Obesity and endocrine therapy: host factors and breast cancer outcome.

Obesity is becoming increasingly prevalent and it has been linked to poor breast cancer outcomes. Because obesity is associated with increased adipose tissue mass and aromatase activity [the target of aromatase inhibitors (AIs)], there is concern that these agents may be less effective in women who are overweight or obese. Four of the randomized trials of AIs vs. tamoxifen conducted in the adjuvant breast cancer setting (ATAC, BIG 1-98 and TEAM in the postmenopausal setting and ABCSG-12 in the premenopausal setting) have reported effects of body mass index (BMI) on the relative effectiveness of an AI vs. tamoxifen. Obesity was confirmed as an adverse prognostic factor in ATAC and BIG 1-98 but not the TEAM study; in ABSCG-12, obesity was associated with poor outcomes in the anastrozole arm only.
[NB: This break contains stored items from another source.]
(** * FlatbufferWriter (lullaby/util/flatbuffer_writer.h)

    A shallow embedding of Lullaby's [FlatbufferWriter] and of the part of
    [InwardBuffer] it drives.  Memory is a list of bytes, integers are [Z]
    with the wrap-around of their C++ type written out, and every writer
    method is an action of a state-and-fault monad over the buffer. *)

From Stdlib Require Import Strings.String Strings.Byte.
From Stdlib Require Import ZArith List Lia Bool.
Import ListNotations.
Open Scope Z_scope.

(** ** Machine integers and their little-endian object representation *)

Module Bytes.

(** A value of an unsigned [w]-bit type. *)
Definition wrap (w : Z) (z : Z) : Z := z mod 2 ^ w.

Definition byte_of_Z (z : Z) : byte :=
  match Byte.of_N (Z.to_N (z mod 256)) with
  | Some b => b
  | None => x00
  end.

Definition Z_of_byte (b : byte) : Z := Z.of_N (Byte.to_N b).

(** The [n] bytes of [z] as a little-endian host stores them. *)
Fixpoint le_bytes (n : nat) (z : Z) : list byte :=
  match n with
  | O => []
  | S k => byte_of_Z z :: le_bytes k (z / 256)
  end.

(** The unsigned integer a run of bytes holds. *)
Fixpoint le_value (l : list byte) : Z :=
  match l with
  | [] => 0
  | b :: t => Z_of_byte b + 256 * le_value t
  end.

(** The length of a memory region, as a [size_t]. *)
Definition len {A} (l : list A) : Z := Z.of_nat (length l).

(** Bytes [pos, pos+n) of a memory region, when they exist. *)
Definition read_bytes (mem : list byte) (pos : Z) (n : nat) : option (list byte) :=
  if (0 <=? pos) && (pos + Z.of_nat n <=? len mem)
  then Some (firstn n (skipn (Z.to_nat pos) mem))
  else None.

(** The region with bytes [pos, pos + len bs) overwritten by [bs]. *)
Definition write_bytes (mem : list byte) (pos : Z) (bs : list byte) : option (list byte) :=
  if (0 <=? pos) && (pos + len bs <=? len mem)
  then Some (firstn (Z.to_nat pos) mem ++ bs
             ++ skipn (Z.to_nat pos + length bs) mem)
  else None.

End Bytes.
Import Bytes.

(** ** The state-and-fault monad of the writer *)

(** Modelled from the spec: the dual-growth buffer (lullaby/util/inward_buffer.h
    is not part of the sources at hand).  The front extent [0, frontSize) is
    kept in address order; the back extent is kept in forward read order, so
    its head is the byte written last, the one at [BackAt(BackSize())].
    Growth of the backing store is not observable at this level. *)
Record InwardBuffer := mkBuffer {
  front : list byte;
  back : list byte
}.

Inductive fault :=
| CheckFailed      (* a CHECK of the writer failed: the process aborts *)
| OutOfBounds      (* an access outside the extent it addresses *)
| DivisionByZero
| OutOfFuel.

Inductive result (A : Type) :=
| Ok (a : A) (b : InwardBuffer)
| Fault (f : fault).
Arguments Ok {A} a b.
Arguments Fault {A} f.

Definition M (A : Type) := InwardBuffer -> result A.

Definition ret {A} (a : A) : M A := fun b => Ok a b.

Definition bind {A B} (m : M A) (k : A -> M B) : M B :=
  fun b => match m b with
           | Ok a b' => k a b'
           | Fault f => Fault f
           end.

Definition fail {A} (f : fault) : M A := fun _ => Fault f.

Declare Scope writer_scope.
Delimit Scope writer_scope with writer.
Notation "x <- m ;; k" := (bind m (fun x => k))
  (at level 61, m at next level, right associativity) : writer_scope.
Notation "m ;; k" := (bind m (fun _ => k))
  (at level 61, right associativity) : writer_scope.
Open Scope writer_scope.

(** ** InwardBuffer operations *)

Module Buffer.

(** Modelled from the spec: [InwardBuffer::FrontSize] (inward_buffer.h is
    missing), the current front size. *)
Definition FrontSize : M Z := fun b => Ok (len (front b)) b.

(** Modelled from the spec: [InwardBuffer::BackSize] (inward_buffer.h is
    missing), the current back size. *)
Definition BackSize : M Z := fun b => Ok (len (back b)) b.

(** Modelled from the spec: [InwardBuffer::WriteFront] (inward_buffer.h is
    missing), write-at-front(value). *)
Definition WriteFront (bs : list byte) : M unit :=
  fun b => Ok tt (mkBuffer (front b ++ bs) (back b)).

(** Modelled from the spec: [InwardBuffer::WriteBack] (inward_buffer.h is
    missing), write-at-back(value | raw bytes); the back extent grows towards
    lower addresses. *)
Definition WriteBack (bs : list byte) : M unit :=
  fun b => Ok tt (mkBuffer (front b) (bs ++ back b)).

(** Modelled from the spec: [InwardBuffer::AllocBack] (inward_buffer.h is
    missing), allocate-at-back(size).  The reserved bytes read as zero until
    they are written. *)
Definition AllocBack (n : Z) : M unit :=
  fun b => Ok tt (mkBuffer (front b) (repeat x00 (Z.to_nat n) ++ back b)).

(** Modelled from the spec: [InwardBuffer::EraseFront] (inward_buffer.h is
    missing), erase-from-front(n bytes); erasing more than the front extent
    holds is outside the buffer's contract. *)
Definition EraseFront (n : Z) : M unit :=
  fun b => if (0 <=? n) && (n <=? len (front b))
           then Ok tt (mkBuffer (firstn (length (front b) - Z.to_nat n) (front b)) (back b))
           else Fault OutOfBounds.
(** C3 (amended): the index is not process-lifetime state.  Nothing is
    built at startup; every request that passes validation builds its own
    index, once, from the default texts, before anything else it does, and
    queries it at most once afterwards; a request that does not pass
    validation neither builds nor queries an index.  So serving a list of
    requests builds the index as many times as requests are accepted. *)
Theorem index_built_once_per_accepted_request (W : World) (reqs : list request) :
  count is_build (events_of (main W [])) = 0
  /\ count is_build (snd (serve W reqs)) = List.length (filter accepted reqs)
  /\ (forall req, accepted req = true ->
        exists rest,
          events_of (generate_post W req)
            = EvIndexBuild VectorDB._get_default_texts :: rest
          /\ count is_build rest = 0
          /\ count is_query rest <= 1)
  /\ (forall req, accepted req = false ->
        count is_build (events_of (generate_post W req)) = 0
        /\ count is_query (events_of (generate_post W req)) = 0).
Proof.
  split; [|split; [|split]].
  - unfold main, load_environment, events_of.
    destruct (google_api_key W) as [[|c k]|]; reflexivity.
  - apply serve_builds.
  - intros req Hacc. rewrite (route_accepts W req Hacc).
    destruct (pipeline_builds_once W req) as (rest & Hev & Hb & Hq & _).
    unfold events_of in *.
    destruct (pipeline W req) as [[post|e] evs]; cbn [snd] in *; subst evs.
    + exists rest. now split.
    + destruct (matches LinkedInPostGenerator.caught e); cbn [snd].
      * exists (rest ++ [EvLog ERROR ("API error: " ++ exn_str e)])%list.
        split; [reflexivity|]. rewrite !count_app. cbn. lia.
      * exists rest. now split.
  - intros req Hacc. split.
    + rewrite route_builds. now rewrite Hacc.
    + now apply route_rejected_queries.
Qed.

Example two_requests_two_indexes :
  snd (serve calm_world [valid_request; empty_topic_request; valid_request])
  = (snd (generate_post calm_world valid_request)
     ++ [EvLog ERROR "API error: Topic, tone, and audience are required"]
     ++ snd (generate_post calm_world valid_request))%list
  /\ count is_build
       (snd (serve calm_world [valid_request; empty_topic_request; valid_request]))
     = 2.
Proof. vm_compute. split; reflexivity. Qed.

(** A field that is not a string goes through as the Python value it is:
    the index is queried with the number, and the prompt and the agent's
    question carry its decimal writing. *)
Example numeric_topic_goes_through :
  accepted numeric_topic_request = true
  /\ result_of (generate_post calm_world numeric_topic_request)
     = Ok (success_response "AI is changing marketing. #AI")
  /\ In (EvIndexQuery (JNum 2024) 3)
        (events_of (generate_post calm_world numeric_topic_request))
  /\ py_str calm_world (JNum 2024) = "2024".
Proof.
  vm_compute. split; [reflexivity|]. split; [reflexivity|].
  split; [|reflexivity]. do 6 right. left. reflexivity.
Qed.

(** * Further properties *)

(** ** The web search tool *)



(** X2: when the lookup service answers, without an HTTP error status,
    with a JSON object, [search] neither raises nor logs; it returns the
    value of [AbstractText] itself whenever that value is truthy, whatever
    its JSON type (so the result need not be a string), taking the last
    one when the member is repeated, and the fixed sentence otherwise. *)
Theorem search_returns_truthy_abstract (W : World) (self : WebSearchTool.t)
    (query : string) (resp : http_response) (members : list (string * json)) :
  requests_get W (WebSearchTool.lookup_url query) = Ok resp ->
  ~ (400 <= status_code resp < 600)%Z ->
  json_body resp = Ok (JObj members) ->
  events_of (WebSearchTool.search W self query)
    = [EvHttpGet (WebSearchTool.lookup_url query)]
  /\ (forall v, member "AbstractText" members = Some v -> truthy v = true ->
        result_of (WebSearchTool.search W self query) = Ok v)
  /\ (forall v, member "AbstractText" members = Some v -> truthy v = false ->
        result_of (WebSearchTool.search W self query)
          = Ok (JStr WebSearchTool.unable_to_fetch))
  /\ (member "AbstractText" members = None ->
        result_of (WebSearchTool.search W self query)
          = Ok (JStr WebSearchTool.unable_to_fetch)).
Proof.
  intros Hget Hst Hjs.
  rewrite (search_object W self query resp members Hget Hst Hjs).
  unfold events_of, result_of. cbn [fst snd].
  split; [reflexivity|]. split; [|split].
  - intros v -> ->. reflexivity.
  - intros v -> ->. reflexivity.
  - intros ->. reflexivity.
Qed.

Lemma search_returns_truthy_abstract_witness :
  result_of (WebSearchTool.search number_abstract_world WebSearchTool.new "AI")
  = Ok (JNum 42).
Proof.
  destruct (search_returns_truthy_abstract number_abstract_world
              WebSearchTool.new "AI"
              {| status_code := 200;
                 json_body := Ok (JObj [("AbstractText", JStr "first");
                                        ("AbstractText", JNum 42)]) |}
              [("AbstractText", JStr "first"); ("AbstractText", JNum 42)]
              eq_refl ltac:(cbn; lia) eq_refl) as (_ & H & _).
  apply H; reflexivity.
Defined.

(** X3: an error of the HTTP call, or of decoding the body, whose class
    the handler does not name is not absorbed: it leaves [search]
    unchanged, and nothing is logged. *)
Theorem search_lets_other_errors_through (W : World) (self : WebSearchTool.t)
    (query : string) (e : exn) :
  matches [RequestException; JSONDecodeError; KeyError] e = false ->
  (requests_get W (WebSearchTool.lookup_url query) = Raise e ->
     WebSearchTool.search W self query
       = (Raise e, [EvHttpGet (WebSearchTool.lookup_url query)]))
  /\ (forall resp,
        requests_get W (WebSearchTool.lookup_url query) = Ok resp ->
        ~ (400 <= status_code resp < 600)%Z ->
        json_body resp = Raise e ->
        WebSearchTool.search W self query
          = (Raise e, [EvHttpGet (WebSearchTool.lookup_url query)])).
Proof.
  intros Hm.
  change (matches [RequestException; JSONDecodeError; KeyError] e)
    with (matches WebSearchTool.network_errors e) in Hm.
  split.
  - intros Hget. unfold WebSearchTool.search, WebSearchTool._run. run_monad.
    rewrite Hget; cbn. now rewrite Hm.
  - intros resp Hget Hst Hjs.
    unfold WebSearchTool.search, WebSearchTool._run. run_monad.
    rewrite Hget; cbn. unfold raise_for_status.
    replace ((400 <=? status_code resp)%Z && (status_code resp <? 600)%Z)
      with false
      by (symmetry; apply andb_false_iff;
          destruct (Z.leb_spec 400 (status_code resp));
          destruct (Z.ltb_spec (status_code resp) 600); auto; lia).
    cbn. rewrite Hjs; cbn. now rewrite Hm.
Qed.
Lemma memcpy_pixels_stores_length (mem : list Z) (image n : Z) (out : list Z) :
  Z.of_nat (length (memcpy_pixels_stores mem image n out).1)
    <= Z.of_nat (length out) + Z.max 0 n * 2.
Proof.
  unfold memcpy_pixels_stores. case_bool_decide; [cbn; lia|].
  apply for_int_stores_grow; [lia|]. intros k [] out2.
  apply read_grow; [lia|]. intros v out3. unfold store. cbn. rewrite length_app. cbn. lia.
Qed.

Lemma emit_rgb565_stores_length (info : capture_info) :
  Z.of_nat (length (run (emit_rgb565_stores info)).1)
    <= 4 + Z.max 0 (capture_height info) * (Z.max 0 (capture_width info) * 2).
Proof.
  unfold emit_rgb565_stores. apply header_then. intros out. rewrite then_ret_fst.
  apply for_int_stores_grow; [lia|]. intros y image out1. rewrite then_ret_fst.
  apply memcpy_pixels_stores_length.
Qed.

Section EncoderStoresLength.
Variable dithering_apply : capture_info → list Z.

Lemma emit_mono_stores_length (info : capture_info) :
  Z.of_nat (length (run (emit_mono_stores dithering_apply info)).1)
    <= 4 + Z.max 0 (capture_height info) * Z.max 0 (capture_width info).
Proof.
  unfold emit_mono_stores. apply header_then. intros out. case_bool_decide.
  - rewrite then_ret_fst.
    apply for_int_stores_grow; [lia|]. intros y image out1. rewrite then_ret_fst.
    replace (Z.max 0 (capture_width info)) with (Z.max 0 (capture_width info) * 1) by lia.
    apply for_int_stores_grow; [lia|]. intros x im out2. one_byte_stored.
  - rewrite then_ret_fst.
    apply for_int_stores_grow; [lia|]. intros y image out1.
    replace (Z.max 0 (capture_width info)) with (Z.max 0 (capture_width info) * 1) by lia.
    apply for_int_stores_grow; [lia|]. intros x im out2. one_byte_stored.
Qed.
In the three postmenopausal trials, the use of an AI vs. tamoxifen was associated with better outcomes at all levels of BMI [all hazard ratios for recurrence <1, although 95% confidence intervals often included 1 due to lower power and smaller reductions in risk]. Of note, there was no significant interaction of BMI with letrozole (vs. tamoxifen) in the BIG 1-98 trial; while ATAC investigators concluded that the relative benefit of anastrozole (vs. tamoxifen) might be better in thinner (vs. heavier) women. In ABCSG-12, the use of anastrozole (vs. tamoxifen) was associated with significantly worse outcomes in women with BMI ≥25 kg/m(2) (similar to the detrimental effect of anastrozole on overall survival seen in the parent trial). These findings do not support the use of BMI as a predictor of AI (vs. tamoxifen) benefit in the adjuvant setting in postmenopausal breast cancer.